Duran also is charged in St. Louis with sodomizing a boy there sometime between 1999 and 2002.

The lawsuit also alleges church officials helped Duran leave the Memphis area to avoid scandal and liability. Church officials deny the accusation and insist that Duran was in St. Louis prior to his assignment to Memphis, rather than after, as it had been alleged.

According to a report in the St. Louis Post-Dispatch newspaper, Duran also is the target of a federal investigation for another allegation of child sexual abuse.

According to church officials, Duran was sent to Maryland for "psychological counseling" after he admitted exposing himself to the boy in Memphis. Beyond that, nothing has been publicly revealed about his activity or movements.
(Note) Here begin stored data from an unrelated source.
(** One cache changes; every slab outside it keeps its words. *)
Lemma heap_update h G A i k S sz m' k' S' s' A' :
  heap_rep h G A -> caches h !! i = Some k -> G !! i = Some S -> sizes !! i = Some sz ->
  object_size k' = sz -> chain m' sz (first_slab k') S' ->
  (forall b, b ∈ bases G -> b ∉ S.*1 -> agree_on (kmem h) m' b) ->
  NoDup (bases (<[i := S']> G)) ->
  (forall b, b ∈ S'.*1 -> b ∈ S.*1 \/ exists p, (p, SLAB_DEFAULT_ORDER) ∈ A' /\ b = KERNEL_START_VIRT + p * 4096) ->
  A ⊆ A' -> ps_rep s' A' ->
  heap_rep (Heap m' (<[i := k']> (caches h)) s') (<[i := S']> G) A'.
Proof.
  intros HR Ek EG Esz Eo HC Hag ND Hb HA Hs. pose proof HR as [H1 H2 H3 H4 H5 H6]. constructor; cbn; try done.
  - by rewrite length_insert.
  - by rewrite length_insert.
  - intros j kj Sj szj Ekj EGj Eszj. destruct (decide (i = j)) as [<-|Hij].
    + rewrite list_lookup_insert_eq in Ekj by (by eapply lookup_lt_Some).
      rewrite list_lookup_insert_eq in EGj by (by eapply lookup_lt_Some).
      injection Ekj as <-. injection EGj as <-. assert (szj = sz) as -> by congruence. done.
    + rewrite list_lookup_insert_ne in Ekj by done. rewrite list_lookup_insert_ne in EGj by done. destruct (H3 j kj Sj szj Ekj EGj Eszj) as [Ho HCj].
      split; [done|]. eapply chain_frame; [by eapply sizes_ok| |done]. intros b Hbj. apply Hag.
      * by eapply bases_elem.
      * eapply (bases_other G j i); try done; congruence.
  - intros b HbG. destruct (bases_split G i S S' EG) as (l1 & l2 & EB & EB'). rewrite EB' in HbG.
    assert (Hold : b ∈ bases G -> exists p, (p, SLAB_DEFAULT_ORDER) ∈ A' /\ b = KERNEL_START_VIRT + p * 4096).
    { intros HbG'. destruct (H5 b HbG') as (p & Hp & ->). exists p. split; [by apply HA|done]. }
    rewrite EB in Hold. rewrite !elem_of_app in *. destruct HbG as [?|[HbS|?]]; [by auto| |by auto].
    destruct (Hb b HbS); auto.
Qed.

(** The contents of a live object lie in its slab's object area. *)
Lemma live_area h G A i x sz a :
  heap_rep h G A -> live G i x -> sizes !! i = Some sz -> x <= a < x + sz ->
  exists b, b ∈ bases G /\ base_ok b /\ b + SIZEOF_HEADER <= a < b + SLAB_BYTES.
Proof.
  intros HR (S & sz' & b & fl & EG & Esz & HS & Hx & _) Esz' Ha. assert (sz' = sz) as -> by congruence.
  assert (Hb : b ∈ bases G).
  { eapply bases_elem; [exact EG|]. apply list_elem_of_fmap. by exists (b, fl). }
  exists b. split_and!; [done|by eapply heap_base| |];
    destruct (is_obj_range b sz x (sizes_ok _ _ Esz) Hx); lia.
Qed.

Lemma area_not_header b d a o :
  base_ok b -> base_ok d -> b + SIZEOF_HEADER <= a < b + SLAB_BYTES -> 0 <= o < SIZEOF_HEADER -> a <> d + o.
Proof.
  intros HB HD Ha Ho ->. assert (b = d) as -> by (apply (base_apart b d (d + o)); try done; slab_lia). slab_lia.
Qed.

Lemma cache_facts h G A i :
  heap_rep h G A -> (i < 13)%nat ->
  exists k S sz, caches h !! i = Some k /\ G !! i = Some S /\ sizes !! i = Some sz /\ size_ok sz /\
    object_size k = sz /\ chain (kmem h) sz (first_slab k) S /\ NoDup S.*1.
Proof.
  intros HR Hi. pose proof HR as [H1 H2 H3 H4 _ _].
  destruct (lookup_lt_is_Some_2 (caches h) i) as [k Ek]; [lia|].
  destruct (lookup_lt_is_Some_2 G i) as [S EG]; [lia|].
  destruct (lookup_lt_is_Some_2 sizes i) as [sz Esz]; [exact Hi|].
  destruct (H3 i k S sz Ek EG Esz) as [Ho HC]. exists k, S, sz. split_and!; try done.
  - by eapply sizes_ok.
  - by eapply bases_nodup.
Qed.

Lemma bases_same_fst G i S S' : G !! i = Some S -> S'.*1 = S.*1 -> bases (<[i := S']> G) = bases G.
Proof. intros E E'. destruct (bases_split G i S S' E) as (l1 & l2 & -> & ->). by rewrite E'. Qed.

(** Taking [x] off the free list of its slab makes exactly [x] live. *)
Lemma live_swap G i S1 b fl fl' S2 sz x :
  G !! i = Some (S1 ++ (b, fl) :: S2) -> sizes !! i = Some sz -> is_obj b sz x ->
  (forall y, y ∈ fl <-> y = x \/ y ∈ fl') -> x ∉ fl' ->
  NoDup (S1 ++ (b, fl) :: S2).*1 -> (forall c, c ∈ (S1 ++ (b, fl) :: S2).*1 -> base_ok c) ->
  (forall j y, live (<[i := S1 ++ (b, fl') :: S2]> G) j y <-> live G j y \/ (j = i /\ y = x)) /\ ~ live G i x.
Proof.
  intros EG Esz Hx Hfl Hx' ND HB. assert (Hlt : (i < length G)%nat) by by eapply lookup_lt_Some.
  assert (Hin : (b, fl) ∈ S1 ++ (b, fl) :: S2) by set_solver.
  split.
  - intros j y. unfold live. split.
    + intros (S & szj & c & gl & E & Eszj & HS & Hy & Hn). destruct (decide (i = j)) as [<-|Hij].
      * rewrite list_lookup_insert_eq in E by done. injection E as <-. assert (szj = sz) as -> by congruence.
        destruct (decide ((c, gl) ∈ S1 ++ S2)) as [HS'|HS'].
        { left. exists (S1 ++ (b, fl) :: S2), sz, c, gl. split_and!; try done. set_solver. }
        assert (E : (c, gl) = (b, fl')) by set_solver. injection E as -> ->.
        destruct (decide (y = x)) as [->|Hyx]; [by right|]. left.
        exists (S1 ++ (b, fl) :: S2), sz, b, fl. split_and!; try done. rewrite Hfl. tauto.
      * rewrite list_lookup_insert_ne in E by done. left. by exists S, szj, c, gl.
    + intros [(S & szj & c & gl & E & Eszj & HS & Hy & Hn)|[-> ->]].
      * destruct (decide (i = j)) as [<-|Hij]; [|exists S, szj, c, gl; by rewrite list_lookup_insert_ne].
        rewrite EG in E. injection E as <-. assert (szj = sz) as -> by congruence.
        rewrite list_lookup_insert_eq by done.
        destruct (decide ((c, gl) ∈ S1 ++ S2)) as [HS'|HS'].
        { eexists _, sz, c, gl. split_and!; try done. set_solver. }
        assert (E : (c, gl) = (b, fl)) by set_solver. injection E as -> ->.
        eexists _, sz, b, fl'. split_and!; try done; [set_solver|]. intros Hf. apply Hn, Hfl. by right.
      * eexists _, sz, b, fl'. rewrite list_lookup_insert_eq by done. split_and!; try done. set_solver.
  - intros (S & szj & c & gl & E & Eszj & HS & Hy & Hn). rewrite EG in E. injection E as <-.
    assert (szj = sz) as -> by congruence. pose proof (sizes_ok _ _ Esz) as Hs.
    assert (Hf : forall d dl, (d, dl) ∈ S1 ++ (b, fl) :: S2 -> base_ok d).
    { intros d dl Hd. apply HB. apply list_elem_of_fmap. by exists (d, dl). }
    assert (c = b) as ->.
    { destruct (is_obj_range b sz x Hs Hx), (is_obj_range c sz x Hs Hy). unfold size_ok in Hs.
      apply (base_apart c b x); [by eapply Hf|by eapply Hf|slab_lia|slab_lia]. }
    rewrite (slab_unique _ b gl fl ND HS Hin) in Hn. apply Hn, Hfl. by left.
Qed.

(** ** Allocation and freeing in one cache *)

(** The step from [h] to [h'] makes object [x] of cache [i] live and keeps the
    contents of the live ones. *)
Definition made_live h h' G G' (i : nat) (x : Z) : Prop :=
  (forall j y, live G' j y <-> live G j y \/ (j = i /\ y = x)) /\ ~ live G i x /\
  (forall j y sz a, live G j y -> sizes !! j = Some sz -> y <= a < y + sz -> kmem h' !! a = kmem h !! a).

(** Only words of the slabs of [G] may differ. *)
Definition slab_word G (a : Z) : Prop := exists b, b ∈ bases G /\ b <= a < b + SLAB_BYTES.

Definition slabs_only h h' G : Prop := forall a, ~ slab_word G a -> kmem h' !! a = kmem h !! a.

(** The step from [h] to [h'] takes at most one more slab, at frame [p], from the
    page source, and changes no word outside the slabs. *)
Definition grown h h' G G' A A' : Prop :=
  (bases G' = bases G /\ A' = A /\ source h' = source h \/
   exists p, bases G' ≡ₚ (KERNEL_START_VIRT + p * 4096) :: bases G /\ A' = A ∪ {[(p, SLAB_DEFAULT_ORDER)]} /\
     ps_alloc SLAB_DEFAULT_ORDER (source h) = Some (Some p, source h')) /\
  slabs_only h h' G'.

Lemma alloc_from_cache_heap h G A i S :
  heap_rep h G A -> (i < 13)%nat -> G !! i = Some S ->
  (exists x h' G', slab_alloc_from_cache i h = Some (x, h') /\ x <> 0 /\ heap_rep h' G' A /\
     made_live h h' G G' i x /\ bases G' = bases G /\ source h' = source h /\ slabs_only h h' G) \/
  (slab_alloc_from_cache i h = Some (0, h) /\ forall b fl, (b, fl) ∈ S -> fl = []).
Proof.
  intros HR Hi EG. destruct (cache_facts h G A i HR Hi) as (k & S' & sz & Ek & EG' & Esz & Hs & Eo & HC & ND).
  rewrite EG in EG'. injection EG' as <-.
  assert (HBs : forall c, c ∈ S.*1 -> base_ok c) by (intros c Hc; eapply heap_base; [done|by eapply bases_elem]).
  assert (Erun : forall r h', alloc_walk (walk_fuel h) (first_slab k) h = Some (r, h') -> slab_alloc_from_cache i h = Some (r, h')).
  { intros r h' E. unfold slab_alloc_from_cache. erewrite bind_some by (apply get_cache_some; exact Ek). exact E. }
  destruct (alloc_walk_spec (walk_fuel h) h sz (first_slab k) S Hs HC ND (chain_fuel h sz _ S HC ND))
    as [(S1 & b & x & fl & S2 & m' & -> & E & HC' & Hsame)|[E HE]]; [left|right; split; [by apply Erun|done]].
  destruct (chain_app _ _ _ _ _ _ _ HC) as (nx & HS & _). pose proof (so_objs _ _ _ _ _ HS) as HO.
  pose proof (so_sorted _ _ _ _ _ HS) as HSo. apply Forall_cons in HO as [Hx _].
  assert (HBb : base_ok b) by (apply HBs; rewrite fmap_app, fmap_cons; set_solver).
  destruct (is_obj_range b sz x Hs Hx) as [R1 _]. pose proof HBb as (B1 & _).
  destruct (live_swap G i S1 b (x :: fl) fl S2 sz x EG Esz Hx) as [HL HN]; try done; [set_solver| |].
  { apply sorted_nodup in HSo. by apply NoDup_cons in HSo as [? _]. }
  exists x, (with_kmem m' h), (<[i := S1 ++ (b, fl) :: S2]> G). split_and!; [by apply Erun|slab_lia| | | |done|].
  4:{ intros a Ha. cbn. apply Hsame; intros ->; apply Ha; exists b;
      (split; [eapply bases_elem; [exact EG|]; rewrite fmap_app, fmap_cons; set_solver|slab_lia]). }
  3:{ apply (bases_same_fst G i _ _ EG). by rewrite !fmap_app. }
  - assert (with_kmem m' h = Heap m' (<[i := k]> (caches h)) (source h)) as -> by (unfold with_kmem; by rewrite list_insert_id).
    eapply heap_update; [exact HR|exact Ek|exact EG|exact Esz|done|exact HC'| | | |done|apply HR].
    + intros c Hc Hc' a Ha. assert (HBc : base_ok c) by by eapply heap_base.
      assert (Hbc : b <> c) by (intros ->; apply Hc'; rewrite fmap_app, fmap_cons; set_solver).
      apply Hsame; intros ->; apply Hbc; eapply base_apart; try done; slab_lia.
    + rewrite (bases_same_fst G i _ _ EG) by (by rewrite !fmap_app). apply HR.
    + intros c Hc. left. by rewrite !fmap_app in *.
  - split_and!; [exact HL|exact HN|]. intros j y szj a Hlv Eszj Ha. destruct (live_area h G A j y szj a HR Hlv Eszj Ha) as (c & _ & HBc & Hac).
    cbn. apply Hsame; eapply area_not_header; try done; slab_lia.
Qed.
The local diocese also is operating under a cloud created by another lawsuit filed by twin brothers Blain and Blair Chambers who say they were abused in 1980 by another Memphis priest, Rev. Richard Mickey, when they were students at Bishop Byrne High School and he was a teacher and counselor.

The brothers say that repressed memories of sexual abuse surfaced for the first time when they took a fishing trip in July 2003. Mick ey denied the allegations and diocesan officials have assured parishioners and the public that "the diocese has responded and acted appropriately to any accusation."

That is the central question to any litigation in which the diocese is named. The extent to which the public accepts its answer depends on how forthcoming officials are in revealing how they have dealt with abusive members of the clergy, how well they have followed up on their treatment and what the diocese has done to help victims cope with any ensuing trauma.

The less information people have, the more they will assume, and given the track record of diocese officials in Chicago, Boston and elsewhere, assumptions can be harsh indeed.